Ceti noted: “I would like to see a streamlined sound cannabis policy that reflects equal opportunity, balanced supply chain business licensing, formal education and training institutions, interstate commerce, less taxation and higher volume strategy, and banking services.”
Debbie Churgai of US-based campaign group Americans for Safer Access added: “The SAFE Banking Act could result in several positive changes for medical cannabis patients. For example, we know that the cost of medicine is a significant barrier for many patients.
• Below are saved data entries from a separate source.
(* ===== verification/SimMorphism.v ===== *)
(** * Engines over related schedulers

    The engine only uses the methods of its scheduler. A map between two scheduler
    types that commutes with the methods ([Morphism]) commutes with every operation of
    the engine, whatever the speed and the callback: the two engines run in step. The
    interface value of a policy is the instance the program relies on ([Api]). *)

From S2P Require Import Prelude.
From S2P Require Import Float64.
From S2P Require Import Process.
From S2P Require Import Scheduler.
From S2P Require Import Simulator.
From S2P Require Import SimInvariant.
From S2P Require Import SimSteps.
From S2P Require Import SimReach.
From S2P Require Import SimProgress.
From S2P Require Import SimFair.

Class Morphism {S T} `{Scheduler S} `{Scheduler T} (f : S -> T) : Prop := {
  mo_Schedule : forall s h q t, Schedule (f s) h q t = ((Schedule s h q t).1, f (Schedule s h q t).2);
  mo_AddProcess : forall s h l, sched_AddProcess (f s) h l = f (sched_AddProcess s h l);
  mo_RemoveProcess : forall s l, sched_RemoveProcess (f s) l = f (sched_RemoveProcess s l);
  mo_Preempt : forall s h c q t, Preempt (f s) h c q t = Preempt s h c q t;
  mo_Name : forall s, sched_Name (f s) = sched_Name s;
  mo_QuantumFor : forall s c, QuantumFor (f s) c = QuantumFor s c;
  mo_OnQuantumExpired : forall s c, OnQuantumExpired (f s) c = f (OnQuantumExpired s c);
  mo_Reset : forall s, sched_Reset (f s) = f (sched_Reset s)
}.

(** The same engine with its scheduler mapped, and another speed and callback. *)
Definition retype {S T} (f : S -> T) (gs : Z -> Z) (gc : bool -> bool) (s : Simulator S) : Simulator T :=
  mkSimulator (f (scheduler s)) (mem s) (processes s) (readyQueue s) (ioQueue s)
    (currentProcess s) (currentTime s) (ganttChart s) (events s) (contextSwitches s) (state s)
    (gs (speed s)) (gc (updateCallback s)) (lastGanttUpdate s) (totalIdleTime s) (timeQuantumUsed s).

Section morphism.
Context {S T : Type} `{Scheduler S} `{Scheduler T} (f : S -> T) `{!Morphism f}
  (gs : Z -> Z) (gc : bool -> bool).
Implicit Types (s : Simulator S) (l : loc).
#[local] Notation R := (retype f gs gc).

Lemma arrive_retype s l : arrive (R s) l = R (arrive s l).
Proof.
  unfold arrive. cbn [mem retype currentTime]. destruct (_ && _); [|done].
  cbn. by rewrite mo_AddProcess.
Qed.

Lemma checkArrivals_retype s : checkArrivals (R s) = R (checkArrivals s).
Proof.
  unfold checkArrivals. change (processes (R s)) with (processes s). generalize (processes s).
  intros ls. revert s. induction ls as [|l ls IH]; intros s; [done|]. cbn [fold_left].
  by rewrite arrive_retype, IH.
Qed.

Lemma ioComplete_retype l s : ioComplete l (R s) = R (ioComplete l s).
Proof. unfold ioComplete. cbn. by rewrite mo_AddProcess. Qed.

Lemma tickIO_retype n : forall i k arr s,
  tickIO_loop n i k arr (R s) = let '(a, k', s') := tickIO_loop n i k arr s in (a, k', R s').
Proof.
  induction n as [|n IH]; intros i k arr s; [done|]. cbn [tickIO_loop].
  change (ioCountdown (arr !!! i) (R s)) with (R (ioCountdown (arr !!! i) s)).
  change (mem (R (ioCountdown (arr !!! i) s))) with (mem (ioCountdown (arr !!! i) s)).
  destruct (_ <=? 0); [by rewrite ioComplete_retype, IH|apply IH].
Qed.

Lemma tickIOQueue_retype s : tickIOQueue (R s) = R (tickIOQueue s).
Proof.
  unfold tickIOQueue. change (ioQueue (R s)) with (ioQueue s). rewrite tickIO_retype.
  by destruct (tickIO_loop _ _ _ _ s) as [[a k] s'].
Qed.

Lemma checkIO_retype fuel l c : forall s, checkIO_loop fuel l c (R s) = R <$> checkIO_loop fuel l c s.
Proof.
  induction fuel as [|fuel IH]; intros s; [done|]. cbn [checkIO_loop].
  change (mem (R s)) with (mem s). destruct (_ <? Z.of_nat _); [|done]. destruct (_ <? 0); [done|].
  destruct (IOBursts (deref (mem s) l) !! _) as [b|]; [|done]. cbn [mbind option_bind].
  destruct (Completed b); [apply (IH (upd l _ s))|]. by destruct (_ && _).
Qed.

Lemma checkIOBurst_retype s : checkIOBurst (R s) = R <$> checkIOBurst s.
Proof.
  unfold checkIOBurst. change (currentProcess (R s)) with (currentProcess s).
  destruct (currentProcess s) as [l|]; [|done]. change (mem (R s)) with (mem s).
  destruct (IsComplete _); [done|]. apply checkIO_retype.
Qed.

Lemma scheduleNextProcess_retype s : scheduleNextProcess (R s) = R (scheduleNextProcess s).
Proof.
  unfold scheduleNextProcess. cbn [readyQueue retype scheduler mem currentTime].
  destruct (_ =? 0)%nat; [done|]. rewrite mo_Schedule.
  destruct (Schedule _ _ _ _) as [[l|] v]; [|done]. cbn.
  destruct (currentProcess s) as [c|]; [destruct (_ =? _)|]; cbn; by destruct (negb _).
Qed.

Lemma preemptCurrentProcess_retype s : preemptCurrentProcess (R s) = R (preemptCurrentProcess s).
Proof.
  unfold preemptCurrentProcess. change (currentProcess (R s)) with (currentProcess s).
  by destruct (currentProcess s).
Qed.

Lemma executeProcess_retype d s : executeProcess d (R s) = R <$> executeProcess d s.
Proof.
  unfold executeProcess. cbn [currentProcess retype currentTime mem].
  destruct (currentProcess s) as [c|]; [|done].
  destruct (Execute _ _ _) as [p|]; [|done]. cbn [mbind option_bind].
  destruct (IsComplete p); [|done]. cbn. by rewrite mo_RemoveProcess.
Qed.

Lemma checkQuantum_retype s : checkQuantum (R s) = R <$> checkQuantum s.
Proof.
  unfold checkQuantum. cbn [currentProcess retype scheduler mem timeQuantumUsed].
  destruct (currentProcess s) as [c|]; [|done]. rewrite mo_QuantumFor.
  destruct (QuantumFor _ _) as [q|]; [|done]. cbn [mbind option_bind].
  destruct (_ && _); [|done]. cbn [fmap option_fmap option_map]. f_equal.
  unfold expireQuantum. rewrite <-scheduleNextProcess_retype. f_equal.
  unfold expired. cbn. by rewrite mo_OnQuantumExpired.
Qed.

Lemma dispatch_retype s : dispatch (R s) = R <$> dispatch s.
Proof.
  unfold dispatch. change (currentProcess (R s)) with (currentProcess s).
  destruct (currentProcess s) as [c|]; [|cbn; by rewrite scheduleNextProcess_retype].
  change (mem (R s)) with (mem s). destruct (IsComplete _); [cbn; by rewrite scheduleNextProcess_retype|].
  unfold shouldPreempt. cbn [scheduler retype mem currentProcess readyQueue currentTime].
  rewrite mo_Preempt. destruct (Preempt _ _ _ _ _) as [[|]|]; [|done|done].
  cbn. by rewrite preemptCurrentProcess_retype, scheduleNextProcess_retype.
Qed.

Lemma runCurrent_retype s : runCurrent (R s) = R <$> runCurrent s.
Proof.
  unfold runCurrent. change (currentProcess (R s)) with (currentProcess s).
  destruct (currentProcess s) as [c|]; [|done]. rewrite executeProcess_retype.
  destruct (executeProcess 1 s) as [s1|]; [|done]. cbn [mbind option_bind fmap option_fmap option_map].
  change (set_timeQuantumUsed (timeQuantumUsed (R s1) +ᵢ 1) (R s1))
    with (R (set_timeQuantumUsed (timeQuantumUsed s1 +ᵢ 1) s1)).
  rewrite checkIOBurst_retype. destruct (checkIOBurst _) as [s2|]; [|done]. apply checkQuantum_retype.
Qed.

Lemma advanceClock_retype s : advanceClock (R s) = R (advanceClock s).
Proof.
  unfold advanceClock.
  change (set_currentTime (currentTime (R s) +ᵢ 1) (R s)) with (R (set_currentTime (currentTime s +ᵢ 1) s)).
  generalize (set_currentTime (currentTime s +ᵢ 1) s). intros u.
  change (readyQueue (R u)) with (readyQueue u). generalize (readyQueue u). intros ls. revert u.
  induction ls as [|l ls IH]; intros u; [done|]. cbn [fold_left].
  assert (E : countWaiting (R u) l = R (countWaiting u l)).
  { unfold countWaiting. cbn [mem retype currentProcess]. by destruct (_ && _). }
  by rewrite E, IH.
Qed.

(** A tick of the mapped engine is the mapped tick. *)
Lemma executeTimeUnit_retype s : executeTimeUnit (R s) = R <$> executeTimeUnit s.
Proof.
  unfold executeTimeUnit. rewrite checkArrivals_retype, tickIOQueue_retype, dispatch_retype.
  destruct (dispatch _) as [s1|]; [|done]. cbn [mbind option_bind fmap option_fmap option_map].
  rewrite runCurrent_retype. destruct (runCurrent s1) as [s2|]; [|done].
  exact (f_equal Some (advanceClock_retype s2)).
Qed.

Lemma ticks_retype n : forall s, ticks n (R s) = R <$> ticks n s.
Proof.
  induction n as [|n IH]; intros s; [done|]. cbn [ticks]. rewrite executeTimeUnit_retype.
  destruct (executeTimeUnit s) as [s1|]; [|done]. apply IH.
Qed.

Lemma runToCompletion_retype fuel : forall s, runToCompletion fuel (R s) = R <$> runToCompletion fuel s.
Proof.
  induction fuel as [|fuel IH]; intros s; [done|]. cbn [runToCompletion]. rewrite executeTimeUnit_retype.
  destruct (executeTimeUnit s) as [s1|]; [|done]. cbn [mbind option_bind fmap option_fmap option_map].
  change (isComplete (R s1)) with (isComplete s1). destruct (isComplete s1); [done|apply IH].
Qed.

Lemma resetState_retype s : resetState (R s) = R (resetState s).
Proof.
  unfold resetState. cbn -[fold_left]. rewrite mo_Reset.
  match goal with |- fold_left _ ?ls ?u = R (fold_left _ _ ?v) =>
    change u with (R v); generalize v; generalize ls end.
  intros ls. induction ls as [|l ls IH]; intros v; [done|]. cbn [fold_left]. apply (IH (upd l resetProcess v)).
Qed.

Lemma snapshotState_retype now s : snapshotState now (R s) = snapshotState now s.
Proof.
  unfold snapshotState, calculateMetrics. cbn [retype scheduler currentTime state]. rewrite mo_Name. done.
Qed.
End morphism.

(** The identity: speed and callback do not matter to a run. *)
#[export] Instance id_morphism {S} `{Scheduler S} : Morphism (@id S).
Proof. split; try done. intros s h q t. apply surjective_pairing. Qed.

Lemma setup_retype {S T} `{GoSort} (f : S -> T) ps sched :
  setup ps (f sched) = retype f id id (setup ps sched).
Proof.
  unfold setup. change (NewSimulator (f sched)) with (retype f id id (NewSimulator sched)).
  generalize (NewSimulator sched). induction ps as [|p ps IH]; intros s; [done|].
  unfold AddProcesses in *. cbn [fold_left]. apply (IH (AddProcess p s)).
Qed.

(** More fuel gives the same result. *)
Lemma run_fuel {S} `{Scheduler S} n : forall m (s s' : Simulator S),
  runToCompletion n s = Some s' -> (n <= m)%nat -> runToCompletion m s = Some s'.
Proof.
  induction n as [|n IH]; intros [|m] s s' E Hle; [done|done|lia|]. cbn [runToCompletion] in *.
  destruct (executeTimeUnit s) as [s1|]; [|done]. cbn [mbind option_bind] in *.
  destruct (isComplete s1); [done|]. apply (IH m s1 s' E). lia.
Qed.

Lemma run_unique {S} `{Scheduler S} n m (s s1 s2 : Simulator S) :
  runToCompletion n s = Some s1 -> runToCompletion m s = Some s2 -> s1 = s2.
Proof.
  intros E1 E2. pose proof (run_fuel n (Nat.max n m) s s1 E1 ltac:(lia)).
  pose proof (run_fuel m (Nat.max n m) s s2 E2 ltac:(lia)). congruence.
Qed.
If the SAFE Act is enacted, it would reduce the cost of operating a medical cannabis business, which almost certainly would result in lower prices for patients and increased access for those in need.
“Additionally, banking would allow these businesses to begin accepting credit or debit cards, processing online orders, and providing cashless delivery services, all of which are important for those with mobility issues or whose chronic condition might make it a challenge to make separate trips to an ATM and a dispensary every time they need to purchase medicine. Offering protection to banks working with cannabis businesses may move medical cannabis one step closer to being covered by insurance companies.”